[DATA TO PROCESS Boundary: Start]

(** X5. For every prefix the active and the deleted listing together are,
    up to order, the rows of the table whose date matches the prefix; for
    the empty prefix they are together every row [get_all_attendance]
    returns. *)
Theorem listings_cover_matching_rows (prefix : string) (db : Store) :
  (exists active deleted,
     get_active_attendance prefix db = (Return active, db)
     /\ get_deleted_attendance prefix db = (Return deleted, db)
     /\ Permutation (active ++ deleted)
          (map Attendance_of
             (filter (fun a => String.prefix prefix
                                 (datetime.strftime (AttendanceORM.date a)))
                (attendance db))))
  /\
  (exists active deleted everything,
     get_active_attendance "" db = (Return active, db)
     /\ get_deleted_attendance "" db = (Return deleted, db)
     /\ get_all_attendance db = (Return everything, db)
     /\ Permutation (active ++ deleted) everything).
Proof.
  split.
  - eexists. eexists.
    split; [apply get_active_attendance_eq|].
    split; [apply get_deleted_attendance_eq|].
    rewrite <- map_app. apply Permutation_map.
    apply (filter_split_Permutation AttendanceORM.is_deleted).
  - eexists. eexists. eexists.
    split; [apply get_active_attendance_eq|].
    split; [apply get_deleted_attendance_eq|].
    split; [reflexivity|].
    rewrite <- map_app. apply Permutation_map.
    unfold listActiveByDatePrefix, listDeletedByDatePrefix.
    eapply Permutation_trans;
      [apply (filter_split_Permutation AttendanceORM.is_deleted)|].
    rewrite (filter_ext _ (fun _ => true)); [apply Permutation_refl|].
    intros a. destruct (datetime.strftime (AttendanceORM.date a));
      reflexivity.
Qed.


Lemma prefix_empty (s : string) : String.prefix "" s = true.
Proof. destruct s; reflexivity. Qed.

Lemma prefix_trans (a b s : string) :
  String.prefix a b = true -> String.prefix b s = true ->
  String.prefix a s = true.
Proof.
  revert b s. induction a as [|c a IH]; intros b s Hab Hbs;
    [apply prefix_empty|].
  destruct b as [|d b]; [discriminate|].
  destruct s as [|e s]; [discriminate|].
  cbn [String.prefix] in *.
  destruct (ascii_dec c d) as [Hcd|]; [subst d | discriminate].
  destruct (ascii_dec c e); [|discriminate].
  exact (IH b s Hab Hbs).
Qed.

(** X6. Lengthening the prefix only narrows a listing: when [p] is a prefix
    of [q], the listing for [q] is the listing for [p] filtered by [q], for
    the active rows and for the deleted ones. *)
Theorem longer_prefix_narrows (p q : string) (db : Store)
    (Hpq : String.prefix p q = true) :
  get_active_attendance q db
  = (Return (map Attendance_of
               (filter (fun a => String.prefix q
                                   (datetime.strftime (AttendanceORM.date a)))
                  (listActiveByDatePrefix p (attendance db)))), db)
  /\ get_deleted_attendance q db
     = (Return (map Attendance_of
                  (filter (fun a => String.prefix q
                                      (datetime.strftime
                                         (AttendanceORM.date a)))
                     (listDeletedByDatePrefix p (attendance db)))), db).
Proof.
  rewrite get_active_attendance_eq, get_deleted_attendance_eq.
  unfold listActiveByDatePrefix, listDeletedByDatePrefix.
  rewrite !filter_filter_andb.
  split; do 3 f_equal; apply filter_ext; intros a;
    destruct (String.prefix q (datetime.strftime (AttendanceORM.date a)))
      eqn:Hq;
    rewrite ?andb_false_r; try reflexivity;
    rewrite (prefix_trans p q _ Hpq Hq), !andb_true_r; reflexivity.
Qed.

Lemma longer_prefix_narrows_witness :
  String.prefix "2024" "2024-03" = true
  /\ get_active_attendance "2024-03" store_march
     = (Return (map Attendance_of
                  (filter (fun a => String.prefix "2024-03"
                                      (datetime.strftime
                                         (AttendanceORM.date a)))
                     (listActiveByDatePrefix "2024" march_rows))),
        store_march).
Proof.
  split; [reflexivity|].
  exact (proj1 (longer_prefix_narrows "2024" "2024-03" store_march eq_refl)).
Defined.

[DATA TO PROCESS Boundary: End]

▶ [EXERCISE INSTRUCTIONS] What you give back should be only the lines of the records above, starting at the line with "apply (filter_split_Permutation AttendanceORM.is_deleted)." and ending at the line with "rewrite (filter_ext _", restated word for word.

▶ [WRITTEN RESPONSE]
    apply (filter_split_Permutation AttendanceORM.is_deleted).
  - eexists. eexists. eexists.
    split; [apply get_active_attendance_eq|].
    split; [apply get_deleted_attendance_eq|].
    split; [reflexivity|].
    rewrite <- map_app. apply Permutation_map.
    unfold listActiveByDatePrefix, listDeletedByDatePrefix.
    eapply Permutation_trans;
      [apply (filter_split_Permutation AttendanceORM.is_deleted)|].
    rewrite (filter_ext _ (fun _ => true)); [apply Permutation_refl|].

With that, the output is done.